The VA is unusual in that it regularly appeals to its own patients — past military service members — to participate and even design clinical research studies. At the Bedford VA center, veterans are engaged in a multiyear project, known as Whole Health, that seeks to empower veterans to take control of their medical decisions.

“The goal is to shift veterans' mental focus away from taking orders from above,” said Crocker, 80, the Navy veteran, who has helped design some of the materials for the project.

The center is also engaged in studies on Alzheimer’s disease, chronic pain, schizophrenia, substance abuse, and a host of other ailments that disproportionately affect veterans.

Advertisement



Many veterans worry that the turmoil will harm the health care they receive. Coast Guard veteran Joe Bykowski, 46, who frequents the VA medical center in Northampton, said he is already seeing the effect of the cuts on nurses and other staff and fears the waits for care will get worse.

“Everybody’s petrified of losing their jobs,” he said. “I’ve heard it described as a sniper in a tower picking off people and nobody knows who’s next.”

After weeks of silence, the nation’s leading veterans' advocacy groups have started to mobilize against the workforce reductions.
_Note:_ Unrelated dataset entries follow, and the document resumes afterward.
Lemma hasByte_appendInt (c : ascii) (x : N) (width : nat) :
  hasByte c "0123456789" = false ->
  hasByte c (Time.appendInt x width) = false.
Proof.
  intros Hc. unfold Time.appendInt.
  rewrite hasByte_append, hasByte_digits by exact Hc.
  rewrite hasByte_zeros; [reflexivity|].
  cbn [hasByte] in Hc. now apply orb_false_iff in Hc as [? _].
Qed.

(** A date in the layout [2006-01-02] holds digits and hyphens only. *)
Lemma hasByte_FormatDate (c : ascii) (t : Time.Time) :
  hasByte c "0123456789-" = false -> hasByte c (Time.FormatDate t) = false.
Proof.
  intros Hc.
  assert (Hd : hasByte c "0123456789" = false /\ hasByte c "-" = false).
  { cbn [hasByte] in *.
    repeat match type of Hc with
           | context [Ascii.eqb c ?d] =>
               destruct (Ascii.eqb c d); [cbn in Hc; discriminate Hc|]
           end.
    split; reflexivity. }
  destruct Hd as [Hd Hh].
  unfold Time.FormatDate.
  now rewrite !hasByte_append, !hasByte_appendInt, Hh by exact Hd.
Qed.

Lemma replaceSpecial_not_separator (x : ascii) :
  Ascii.eqb "/" (replaceSpecial x) = false /\
  Ascii.eqb "\" (replaceSpecial x) = false.
Proof. destruct x as [[] [] [] [] [] [] [] []]; vm_compute; split; reflexivity. Qed.

(** The file name of a log holds neither a slash nor a backslash. *)
Lemma logFileName_no_separator (w : World) (name : string) (t : Time.Time) :
  hasByte "/" (logFileName (sanitizeFilename w name) (Time.FormatDate t))
  = false /\
  hasByte "\" (logFileName (sanitizeFilename w name) (Time.FormatDate t))
  = false.
Proof.
  unfold logFileName. rewrite !hasByte_append, sanitizeFilename_replaced.
  rewrite !hasByte_mapBytes by apply replaceSpecial_not_separator.
  rewrite !hasByte_FormatDate by reflexivity.
  split; reflexivity.
Qed.

Lemma logFileName_plain (w : World) (name : string) (t : Time.Time) :
  PathShape.plainName
    (logFileName (sanitizeFilename w name) (Time.FormatDate t)).
Proof.
  split; [apply logFileName_no_separator|].
  assert (Hh : hasByte "-" (logFileName (sanitizeFilename w name)
                              (Time.FormatDate t)) = true).
  { unfold logFileName. rewrite !hasByte_append. cbn [hasByte Ascii.eqb Bool.eqb].
    now rewrite !orb_true_r. }
  repeat split; intros E; rewrite E in Hh; discriminate.
Qed.

(** C9.  For every command name, the file name that the logger builds holds
    no path separator, so the path that [GetLogPath] reports lies directly
    in the log directory; and as long as every file opened so far does, so
    does the file behind the writer that [GetLogWriter] returns, cached or
    new. *)
Theorem log_path_directly_in_log_directory
  (w : World) (name : string) (st : State) :
  cacheInside (cmdLogger st) ->
  let fname := logFileName (sanitizeFilename w name)
                           (Time.FormatDate (now w (trace st))) in
  (hasByte "/" fname = false /\ hasByte "\" fname = false) /\
  (snd (GetLogPath w name st) = Filepath.Join [baseDir (cmdLogger st); fname] /\
   Filepath.Dir (snd (GetLogPath w name st))
   = Filepath.Clean (baseDir (cmdLogger st))) /\
  (exists f,
      snd (GetLogWriter w name st) = fileWriter f /\
      loggers (cmdLogger (fst (GetLogWriter w name st)))
        !! sanitizeFilename w name = Some f /\
      Filepath.Dir (Filename f) = Filepath.Clean (baseDir (cmdLogger st)) /\
      baseDir (cmdLogger (fst (GetLogWriter w name st))) = baseDir (cmdLogger st) /\
      cacheInside (cmdLogger (fst (GetLogWriter w name st)))).
Proof.
  intros Hcache fname.
  pose proof (logFileName_plain w name (now w (trace st))) as Hplain.
  fold fname in Hplain.
  split; [apply logFileName_no_separator|].
  split.
  - split; [reflexivity|]. cbn [GetLogPath snd].
    now apply FilepathFacts.Dir_Join_plain.
  - unfold GetLogWriter.
    destruct (loggers (cmdLogger st) !! sanitizeFilename w name) as [lg|] eqn:E.
    + exists lg. cbn [fst snd]. repeat split; auto.
      exact (Hcache _ _ E).
    + eexists. cbn [fst snd cmdLogger loggers baseDir].
      split; [reflexivity|]. split; [apply lookup_insert_eq|].
      cbn [Filename]. fold fname.
      split; [now apply FilepathFacts.Dir_Join_plain|].
      split; [reflexivity|].
      unfold cacheInside. cbn [loggers baseDir].
      apply map_Forall_insert_2; [|exact Hcache].
      cbn [Filename]. now apply FilepathFacts.Dir_Join_plain.
Qed.

(** ** [Execute] on the wired runner follows the account *)

Section ExecuteFacts.
Import config command.

Variables (w : World) (url wdir dhost : string).

Lemma sendWebhookMessage_eq (content : string) (st : State) :
  sendWebhookMessage w url content st
  = (emit (EvPost url (delivr content)
                  (post w (trace st) url (delivr content))) st,
     responseError (post w (trace st) url (delivr content))).
Proof. reflexivity. Qed.

Lemma writeAll_file (f : RotatingFile) (texts : list string) (st : State) :
  writeAll (fileWriter f) texts st
  = ({| trace := trace st ++ map (EvWrite (Filename f)) texts;
        cmdLogger := cmdLogger st |}, tt).
Proof.
  revert st. induction texts as [|t texts IH]; intros st.
  - cbn [writeAll map]. rewrite app_nil_r. now destruct st.
  - cbn [writeAll map]. unfold bind at 1. cbn [Write fileWriter].
    unfold writeLog at 1. rewrite IH. unfold emit. cbn [trace cmdLogger].
    now rewrite <- app_assoc.
Qed.

Lemma GetLogWriter_account (cmd : Command) (st : State) :
  logger.GetLogWriter w (Name cmd)
    {| trace := Account.afterStart w url cmd st; cmdLogger := cmdLogger st |}
  = ({| trace := Account.afterStart w url cmd st;
        cmdLogger := Account.loggerAfter w url cmd st |},
     fileWriter (Account.logFile w url cmd st)).
Proof.
  unfold logger.GetLogWriter, Account.loggerAfter, Account.logFile.
  cbn [trace cmdLogger]. fold (Account.safeName w cmd).
  destruct (loggers (cmdLogger st) !! Account.safeName w cmd); reflexivity.
Qed.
Both the American Legion and the Veterans of Foreign Wars, two politically influential groups that together boast about 3 million members, have publicly condemned the job cuts in congressional testimony and have called on the Trump administration to reinstate those fired.

On a Saturday afternoon, a fierce wind was whipping the regimental flags outside the Beachmont VFW Post 6712 in Revere when the parking lot began to fill with vehicles. More than 100 veterans — including those who served in Vietnam, Iraq, and Afghanistan — had come to see the VFW’s national commander and Vietnam War veteran, Alfred Lipphardt, deliver a rousing call to action.

“We have to speak out for ourselves,” Lipphardt told the crowd. “This new administration, they say leave no comrade behind. By God, they better stick with it.”

As the crowd dispersed, Grady Durden, a 74-year-old veteran from Roxbury who served 42 years in the Army, recounted all his injuries that were repaired by VA doctors. There was the left arm that was nearly blown off during a gunfight in Vietnam. A right knee that was replaced.

“We’ve got to push back,” he said, “because any country that turns its back on its veterans has lost its way.”